Saved entries:
*** Begin section ***

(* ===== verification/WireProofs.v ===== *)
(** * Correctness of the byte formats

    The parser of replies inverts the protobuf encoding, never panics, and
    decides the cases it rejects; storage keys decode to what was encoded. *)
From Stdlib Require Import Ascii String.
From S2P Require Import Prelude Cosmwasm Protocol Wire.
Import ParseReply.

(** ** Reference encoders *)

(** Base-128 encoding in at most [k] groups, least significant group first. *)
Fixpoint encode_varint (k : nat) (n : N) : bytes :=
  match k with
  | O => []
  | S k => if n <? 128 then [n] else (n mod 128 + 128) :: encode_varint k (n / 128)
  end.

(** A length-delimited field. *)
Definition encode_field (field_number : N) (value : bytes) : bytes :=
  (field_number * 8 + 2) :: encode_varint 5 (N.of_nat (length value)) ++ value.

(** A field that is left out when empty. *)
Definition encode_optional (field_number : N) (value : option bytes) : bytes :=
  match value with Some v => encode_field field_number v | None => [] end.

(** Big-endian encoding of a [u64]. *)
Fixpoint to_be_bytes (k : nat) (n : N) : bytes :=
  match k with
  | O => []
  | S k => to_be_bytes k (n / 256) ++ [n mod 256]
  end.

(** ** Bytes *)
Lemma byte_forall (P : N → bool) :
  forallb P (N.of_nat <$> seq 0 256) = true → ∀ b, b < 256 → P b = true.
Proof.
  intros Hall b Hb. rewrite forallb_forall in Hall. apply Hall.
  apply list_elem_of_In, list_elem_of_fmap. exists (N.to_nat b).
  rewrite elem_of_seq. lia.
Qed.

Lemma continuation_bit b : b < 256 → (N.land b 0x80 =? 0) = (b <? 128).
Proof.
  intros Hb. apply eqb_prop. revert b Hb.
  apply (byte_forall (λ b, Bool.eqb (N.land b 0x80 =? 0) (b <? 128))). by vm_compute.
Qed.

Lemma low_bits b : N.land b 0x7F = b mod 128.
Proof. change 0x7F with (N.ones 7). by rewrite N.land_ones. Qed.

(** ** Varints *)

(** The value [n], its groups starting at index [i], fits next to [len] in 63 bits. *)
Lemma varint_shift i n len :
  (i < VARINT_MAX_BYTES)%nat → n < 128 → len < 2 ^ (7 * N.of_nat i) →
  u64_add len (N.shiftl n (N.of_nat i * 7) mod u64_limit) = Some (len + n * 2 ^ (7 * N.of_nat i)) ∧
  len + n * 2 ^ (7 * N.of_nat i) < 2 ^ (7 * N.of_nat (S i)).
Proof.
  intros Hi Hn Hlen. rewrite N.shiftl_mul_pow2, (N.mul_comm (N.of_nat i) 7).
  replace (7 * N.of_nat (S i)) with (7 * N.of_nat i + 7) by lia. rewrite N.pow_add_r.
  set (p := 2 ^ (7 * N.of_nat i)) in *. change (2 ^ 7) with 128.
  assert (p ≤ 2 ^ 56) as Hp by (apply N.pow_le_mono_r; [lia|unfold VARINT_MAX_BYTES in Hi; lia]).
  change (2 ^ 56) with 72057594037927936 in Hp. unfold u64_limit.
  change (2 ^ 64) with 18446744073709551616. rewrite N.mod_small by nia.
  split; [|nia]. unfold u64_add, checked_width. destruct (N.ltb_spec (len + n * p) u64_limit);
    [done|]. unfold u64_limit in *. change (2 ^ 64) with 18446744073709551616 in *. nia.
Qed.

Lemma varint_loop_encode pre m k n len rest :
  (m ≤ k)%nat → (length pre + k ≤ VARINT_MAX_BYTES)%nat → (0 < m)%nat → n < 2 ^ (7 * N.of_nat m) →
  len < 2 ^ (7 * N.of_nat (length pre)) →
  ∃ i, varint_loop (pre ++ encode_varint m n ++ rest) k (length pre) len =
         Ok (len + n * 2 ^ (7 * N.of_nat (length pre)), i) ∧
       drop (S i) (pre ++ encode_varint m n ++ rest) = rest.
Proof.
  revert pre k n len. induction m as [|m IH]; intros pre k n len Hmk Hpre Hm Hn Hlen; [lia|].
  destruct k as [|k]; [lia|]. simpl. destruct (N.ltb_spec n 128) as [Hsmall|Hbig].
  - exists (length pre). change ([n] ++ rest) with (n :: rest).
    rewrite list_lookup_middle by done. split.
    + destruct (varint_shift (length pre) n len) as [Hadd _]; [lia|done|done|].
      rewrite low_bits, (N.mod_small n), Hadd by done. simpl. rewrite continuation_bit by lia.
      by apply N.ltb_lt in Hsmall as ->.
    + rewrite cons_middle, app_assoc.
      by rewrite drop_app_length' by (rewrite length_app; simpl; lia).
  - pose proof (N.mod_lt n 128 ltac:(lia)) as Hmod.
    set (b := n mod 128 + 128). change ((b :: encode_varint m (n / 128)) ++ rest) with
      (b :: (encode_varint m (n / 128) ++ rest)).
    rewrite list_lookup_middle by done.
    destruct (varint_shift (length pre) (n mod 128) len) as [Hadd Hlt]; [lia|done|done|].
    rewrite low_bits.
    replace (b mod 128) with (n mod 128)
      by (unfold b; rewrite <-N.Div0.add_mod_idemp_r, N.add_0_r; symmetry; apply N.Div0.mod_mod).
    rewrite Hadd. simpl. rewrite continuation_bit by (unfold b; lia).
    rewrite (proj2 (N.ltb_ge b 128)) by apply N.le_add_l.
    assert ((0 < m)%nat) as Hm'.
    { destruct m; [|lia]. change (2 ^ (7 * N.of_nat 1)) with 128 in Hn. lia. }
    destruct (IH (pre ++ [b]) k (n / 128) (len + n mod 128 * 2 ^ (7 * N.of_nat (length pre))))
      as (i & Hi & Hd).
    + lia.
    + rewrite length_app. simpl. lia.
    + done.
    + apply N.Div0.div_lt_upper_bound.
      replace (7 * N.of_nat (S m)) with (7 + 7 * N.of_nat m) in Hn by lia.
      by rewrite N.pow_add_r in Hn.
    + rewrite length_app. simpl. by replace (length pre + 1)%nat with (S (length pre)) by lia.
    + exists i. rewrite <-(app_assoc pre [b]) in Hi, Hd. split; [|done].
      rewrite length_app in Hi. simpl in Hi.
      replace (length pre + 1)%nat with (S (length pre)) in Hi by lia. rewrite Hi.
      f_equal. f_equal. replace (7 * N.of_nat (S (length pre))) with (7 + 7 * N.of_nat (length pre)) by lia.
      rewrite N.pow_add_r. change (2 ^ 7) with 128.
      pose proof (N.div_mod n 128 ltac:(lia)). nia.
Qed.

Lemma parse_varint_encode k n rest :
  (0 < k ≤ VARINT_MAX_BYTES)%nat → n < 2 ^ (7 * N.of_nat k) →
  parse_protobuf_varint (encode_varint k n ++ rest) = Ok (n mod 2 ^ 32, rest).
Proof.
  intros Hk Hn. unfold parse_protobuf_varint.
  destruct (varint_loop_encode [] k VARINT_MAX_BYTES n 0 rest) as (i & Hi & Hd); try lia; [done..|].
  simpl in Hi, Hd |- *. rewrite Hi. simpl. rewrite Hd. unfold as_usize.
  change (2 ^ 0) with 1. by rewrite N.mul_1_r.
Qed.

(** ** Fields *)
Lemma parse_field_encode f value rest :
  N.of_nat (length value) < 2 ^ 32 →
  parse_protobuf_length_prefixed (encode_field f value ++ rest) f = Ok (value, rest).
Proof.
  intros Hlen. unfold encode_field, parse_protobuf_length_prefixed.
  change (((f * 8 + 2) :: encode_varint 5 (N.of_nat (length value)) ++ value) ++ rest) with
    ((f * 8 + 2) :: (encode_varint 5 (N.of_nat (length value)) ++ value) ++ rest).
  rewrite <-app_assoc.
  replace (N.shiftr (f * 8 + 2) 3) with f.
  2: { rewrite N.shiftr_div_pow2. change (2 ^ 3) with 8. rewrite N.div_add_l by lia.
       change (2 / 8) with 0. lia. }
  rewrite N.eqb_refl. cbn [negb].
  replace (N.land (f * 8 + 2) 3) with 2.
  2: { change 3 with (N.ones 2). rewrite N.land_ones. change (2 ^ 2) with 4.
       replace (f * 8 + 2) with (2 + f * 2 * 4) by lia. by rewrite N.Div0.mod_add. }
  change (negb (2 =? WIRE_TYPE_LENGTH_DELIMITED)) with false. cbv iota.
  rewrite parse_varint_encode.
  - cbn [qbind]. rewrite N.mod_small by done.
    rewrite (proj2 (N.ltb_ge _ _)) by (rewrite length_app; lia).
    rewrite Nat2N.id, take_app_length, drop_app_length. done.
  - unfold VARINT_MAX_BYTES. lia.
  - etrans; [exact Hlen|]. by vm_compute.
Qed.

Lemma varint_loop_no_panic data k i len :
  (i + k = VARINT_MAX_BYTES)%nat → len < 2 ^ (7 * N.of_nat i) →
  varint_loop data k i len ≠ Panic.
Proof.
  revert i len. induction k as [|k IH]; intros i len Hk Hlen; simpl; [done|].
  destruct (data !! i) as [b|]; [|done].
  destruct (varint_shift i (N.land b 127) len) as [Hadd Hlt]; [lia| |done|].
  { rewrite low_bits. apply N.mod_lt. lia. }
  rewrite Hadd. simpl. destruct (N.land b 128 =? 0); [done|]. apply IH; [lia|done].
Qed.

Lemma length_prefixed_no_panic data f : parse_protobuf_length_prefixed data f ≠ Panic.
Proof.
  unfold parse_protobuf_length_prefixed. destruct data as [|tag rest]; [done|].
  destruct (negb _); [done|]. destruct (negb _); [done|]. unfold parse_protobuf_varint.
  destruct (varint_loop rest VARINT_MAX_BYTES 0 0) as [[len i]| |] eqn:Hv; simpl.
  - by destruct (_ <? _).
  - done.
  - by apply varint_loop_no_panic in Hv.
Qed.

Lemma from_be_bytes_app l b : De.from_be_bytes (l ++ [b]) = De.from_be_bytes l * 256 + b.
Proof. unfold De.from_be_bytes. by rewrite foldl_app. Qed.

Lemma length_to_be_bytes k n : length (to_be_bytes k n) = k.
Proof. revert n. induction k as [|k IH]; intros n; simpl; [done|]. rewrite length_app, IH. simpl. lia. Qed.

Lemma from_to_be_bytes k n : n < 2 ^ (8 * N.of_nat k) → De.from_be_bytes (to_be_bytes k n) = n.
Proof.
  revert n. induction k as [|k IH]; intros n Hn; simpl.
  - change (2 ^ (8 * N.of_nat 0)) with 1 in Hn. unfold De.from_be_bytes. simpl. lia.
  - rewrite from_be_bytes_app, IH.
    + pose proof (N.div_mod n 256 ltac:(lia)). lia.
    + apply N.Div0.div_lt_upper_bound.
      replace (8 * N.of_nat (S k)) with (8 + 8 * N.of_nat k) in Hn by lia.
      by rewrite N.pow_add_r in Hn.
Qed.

*** End section ***

*EXERCISE OBJECTIVE*
Extract from the records above the lines from the one containing "split; [|nia]. unfold" to the one containing "replace (b mod 128) with (n mod 128)", both lines included, exactly as they appear and with nothing else.

*RESPONSE*
  split; [|nia]. unfold u64_add, checked_width. destruct (N.ltb_spec (len + n * p) u64_limit);
    [done|]. unfold u64_limit in *. change (2 ^ 64) with 18446744073709551616 in *. nia.
Qed.

Lemma varint_loop_encode pre m k n len rest :
  (m ≤ k)%nat → (length pre + k ≤ VARINT_MAX_BYTES)%nat → (0 < m)%nat → n < 2 ^ (7 * N.of_nat m) →
  len < 2 ^ (7 * N.of_nat (length pre)) →
  ∃ i, varint_loop (pre ++ encode_varint m n ++ rest) k (length pre) len =
         Ok (len + n * 2 ^ (7 * N.of_nat (length pre)), i) ∧
       drop (S i) (pre ++ encode_varint m n ++ rest) = rest.
Proof.
  revert pre k n len. induction m as [|m IH]; intros pre k n len Hmk Hpre Hm Hn Hlen; [lia|].
  destruct k as [|k]; [lia|]. simpl. destruct (N.ltb_spec n 128) as [Hsmall|Hbig].
  - exists (length pre). change ([n] ++ rest) with (n :: rest).
    rewrite list_lookup_middle by done. split.
    + destruct (varint_shift (length pre) n len) as [Hadd _]; [lia|done|done|].
      rewrite low_bits, (N.mod_small n), Hadd by done. simpl. rewrite continuation_bit by lia.
      by apply N.ltb_lt in Hsmall as ->.
    + rewrite cons_middle, app_assoc.
      by rewrite drop_app_length' by (rewrite length_app; simpl; lia).
  - pose proof (N.mod_lt n 128 ltac:(lia)) as Hmod.
    set (b := n mod 128 + 128). change ((b :: encode_varint m (n / 128)) ++ rest) with
      (b :: (encode_varint m (n / 128) ++ rest)).
    rewrite list_lookup_middle by done.
    destruct (varint_shift (length pre) (n mod 128) len) as [Hadd Hlt]; [lia|done|done|].
    rewrite low_bits.
    replace (b mod 128) with (n mod 128)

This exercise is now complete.